Strategies for Progress:

  • Addressing India's health equity issues requires a comprehensive approach that goes beyond mere improvements in healthcare facilities to tackle broader socioeconomic determinants of health. Collaboration between government, civil society, healthcare providers, and communities is essential to move towards universal health coverage and a more equitable future.
    • Health Literacy: Raising health literacy is crucial, with efforts needed to incorporate health education into initiatives like the NHM to empower individuals to seek equitable care and make informed health decisions.
    • Collaboration: Public and private healthcare sectors collaborate to provide services to underprivileged communities, focusing on preventive education, workforce development, and infrastructure enhancement. 
      • Non-governmental organizations and civic societies engage in community outreach to address regional health concerns, often collaborating with international and governmental organizations to tailor culturally sensitive health initiatives.
      • Strongly rooted local organizations are vital for promoting health equity. They actively engage in all phases of health program implementation, ensuring that initiatives are relevant and effective. With a deep understanding of their community's needs, these organizations tailor their efforts accordingly.
      • Successful collaborations, crucial for achieving health equity, rely on open communication, mutual respect, and shared objectives. These partnerships are flexible, adapting to evolving health concerns and community needs, while prioritizing community empowerment, knowledge sharing, and capacity building.
      • Effective collaboration across various sectors, from policymakers to grassroots organizations, holds significant potential for enhancing health equity and ultimately making access to high-quality healthcare a universal reality rather than a privilege.
    • International Collaboration: International institutions such as WHO, the Global Fund, and Gavi support health initiatives in resource-limited settings and facilitate information and resource-sharing to strengthen healthcare systems, particularly in countries like India.

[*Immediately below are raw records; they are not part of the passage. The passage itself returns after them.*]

Lemma confined_connect written path :
  path ∈ written -> always (confined written) (Sqlite3.connect path).
Proof.
  intros Hin w. unfold Sqlite3.connect.
  destruct (fs w !! path) as [[c|]|]; try reflexivity.
  apply (always_bind (confined written)); [by apply confined_write_node|].
  intros _. apply confined_mret.
Qed.

Lemma confined_to_sql written replace conn :
  conn ∈ written -> always (confined written) (to_sql replace conn).
Proof.
  intros Hin w. unfold to_sql.
  destruct (Sqlite3.store conn w); [by apply confined_write_node|reflexivity].
Qed.

Lemma confined_records_to_sql written records conn :
  conn ∈ written -> always (confined written) (records_to_sql records conn).
Proof.
  intros Hin. destruct records as [|r records]; simpl.
  - apply always_bind; [apply _|by apply confined_to_sql|].
    intros _. apply confined_raise.
  - by apply confined_to_sql.
Qed.

Lemma confined_pd_read_csv written read_csv path :
  always (confined written) (pd_read_csv read_csv path).
Proof.
  unfold pd_read_csv. apply always_bind; [apply _|apply confined_read_file|].
  intros data. destruct (read_csv data); [apply confined_mret|apply confined_raise].
Qed.

Lemma confined_pd_read_sql written q conn :
  always (confined written) (pd_read_sql q conn).
Proof.
  intros w. unfold pd_read_sql.
  destruct (Sqlite3.store conn w ≫= Sql.execute q); reflexivity.
Qed.

(** Splitting a frame goal on a sequence into its steps. *)
Ltac frame_steps :=
  unfold Sqlite3.close;
  repeat (apply always_bind; [apply _| |intros ?]);
  first
    [ apply confined_print | apply confined_mret | apply confined_raise
    | apply confined_pd_read_csv | apply confined_pd_read_sql
    | apply confined_read_file
    | apply confined_connect | apply confined_to_sql
    | apply confined_records_to_sql | apply confined_write_file
    | apply confined_mkdir | apply confined_write_node
    | idtac ].

(** A connection is the path it was opened on. *)
Lemma always_connect {B} (R : world -> world -> Prop) `{!Transitive R}
    (path : string) (k : string -> io B) :
  always R (Sqlite3.connect path) -> always R (k path) ->
  always R (Sqlite3.connect path ≫= k).
Proof.
  intros Hm Hk w. rewrite world_after_bind. specialize (Hm w).
  destruct (Sqlite3.connect path w) as [conn w1|e w1] eqn:Hc; simpl in Hm; [|done].
  apply connect_returned in Hc as (-> & _). etrans; [exact Hm|apply Hk].
Qed.

Lemma confined_build_database read_csv csv_path db_path :
  always (confined [db_path]) (build_database read_csv csv_path db_path).
Proof.
  assert (db_path ∈ [db_path]) as Hin by left.
  unfold build_database.
  apply always_bind; [apply _|apply confined_print|intros _].
  apply always_bind; [apply _|apply confined_pd_read_csv|intros movies].
  apply always_bind; [apply _|apply confined_print|intros _].
  apply always_connect; [apply _|by apply confined_connect|].
  frame_steps; done.
Qed.

(** ** Loader: the outcomes of [build_database] *)

(** X5: when the dataset cannot be read (no file at its path, a directory,
    or a text that pandas rejects), [build_database] raises before it
    connects to the store: one line has been printed, and the file system
    is as it was, with no database file created. *)
Theorem build_database_unreadable (read_csv : string -> option (list movie))
    (csv_path db_path : string) (w : world) :
  (forall data, fs w !! csv_path = Some (File (Bytes data)) -> read_csv data = None) ->
  exists e,
    build_database read_csv csv_path db_path w
    = Raised e (World (fs w) (requests w) (stdout w ++ ["Loading CSV…"]))
    /\ (fs w !! csv_path = None -> e = FileNotFoundError).
Proof.
  intros Hbad. unfold build_database, pd_read_csv, Os.read_file, Os.print.
  unfold mbind, io_bind. simpl.
  destruct (fs w !! csv_path) as [[[data|db]|]|] eqn:Hnode.
  - rewrite (Hbad data eq_refl). by eexists.
  - by eexists.
  - by eexists.
  - by eexists.
Qed.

    • Accessibility: The commercial sector and charitable organizations drive accessibility and affordability through innovation and technological advancements, especially in digital health, to extend reach and effectiveness.
    • Research: Research institutes and academic institutions play a vital role in understanding health inequalities and evaluating intervention efficacy, contributing to evidence-based practices and policies supported by scientific research.


There is need for a concerted effort from all sectors of society to tackle health equity issues and ensure that access to healthcare becomes a shared reality rather than a privilege. Also we need to have an inclusive and collaborative approach to address the root causes of health disparities and promote equitable health outcomes for all.